Exercise aim —
Only the lines below between the ones containing "apply list_elem_of_fmap in" and "(** A turn that", inclusive, are to be reproduced, each exactly as it stands.

Recorded data —
Lemma correlated_settled S (B : list InfoBase.t) :
  Forall fresh B ->
  Forall (fun ib => InfoBase.is_inactive ib = true /\ Spec.no_sessions ib)
         (filter Spec.no_sessions (correlated S <$> B)).
Proof.
  intros HB. apply Forall_forall. intros x Hx.
  apply list_elem_of_filter in Hx as [Hzero Hx].
  apply list_elem_of_fmap in Hx as (ib & -> & Hib).
  rewrite Forall_forall in HB. destruct (HB ib Hib) as [_ Hflag].
  split; [|exact Hzero]. apply correlated_inactive; done.
Qed.

(** A turn that ends normally keeps the inactive bases in step with the
    infobases; a turn that an exception leaves may have added inactive
    bases whose infobases the report never gets. *)
Lemma collect_cluster_consistent report cluster e :
  inactive_consistent report ->
  match (collect_cluster subprocess_run fromisoformat config datetime_now
           report cluster e).1 with
  | Normal report' => inactive_consistent report'
  | Abrupt _ report' => inactive_sound report'
  end.
Proof.
  intros Hreport.
  destruct (collect_cluster_outcome report cluster e)
    as (servers & infobases & all_sessions & e1 & e2 & e3 & _ & Hib & _ & ->).
  pose proof (get_infobases_fresh (Cluster.cluster_id cluster) e1) as Hfresh.
  rewrite Hib in Hfresh. cbn [fst] in Hfresh. cbn zeta. cbn [fst].
  destruct (inactive_threshold _ _) as [exc|_].
  { apply (consistent_sound _ Hreport). }
  destruct Hreport as [Hflags Hinactive].
  destruct (correlate_cases infobases all_sessions
              (ClusterReport.inactive_bases report))
    as [[_ ->]|(before & ib & rest & -> & _ & _ & ->)].
  - split; cbn.
    + apply Forall_app. split; [exact Hflags|].
      apply Forall_fmap. eapply Forall_impl; [exact Hfresh|].
      intros ib [_ Hib']. apply correlated_inactive, Hib'.
    + rewrite filter_app, Hinactive. reflexivity.
  - apply Forall_app in Hfresh as [Hbefore _].
    split; [exact Hflags|]. cbn. split.
    + apply Forall_app. split; [|by apply correlated_settled].
      apply (consistent_sound _ (conj Hflags Hinactive)).
    + rewrite Hinactive. by apply prefix_app_r.
Qed.

Lemma threshold_computed (now : datetime) :
  Spec.threshold_in_range (ClusterConfig.inactive_hours config) now ->
  exists threshold, inactive_threshold config now = inr threshold.
Proof.
  intros [Hdays Hdate]. unfold inactive_threshold, timedelta_hours, datetime_sub.
  destruct (Z.ltb_spec 999999999 (Z.abs (ClusterConfig.inactive_hours config / 24)));
    [lia|].
  destruct (Z.ltb_spec (wall now - ClusterConfig.inactive_hours config * 3600000000) 0);
    [lia|].
  destruct (Z.ltb_spec MAX_WALL
              (wall now - ClusterConfig.inactive_hours config * 3600000000)); [lia|].
  cbn. eauto.
Qed.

Output for this task —
  apply list_elem_of_fmap in Hx as (ib & -> & Hib).
  rewrite Forall_forall in HB. destruct (HB ib Hib) as [_ Hflag].
  split; [|exact Hzero]. apply correlated_inactive; done.
Qed.

(** A turn that ends normally keeps the inactive bases in step with the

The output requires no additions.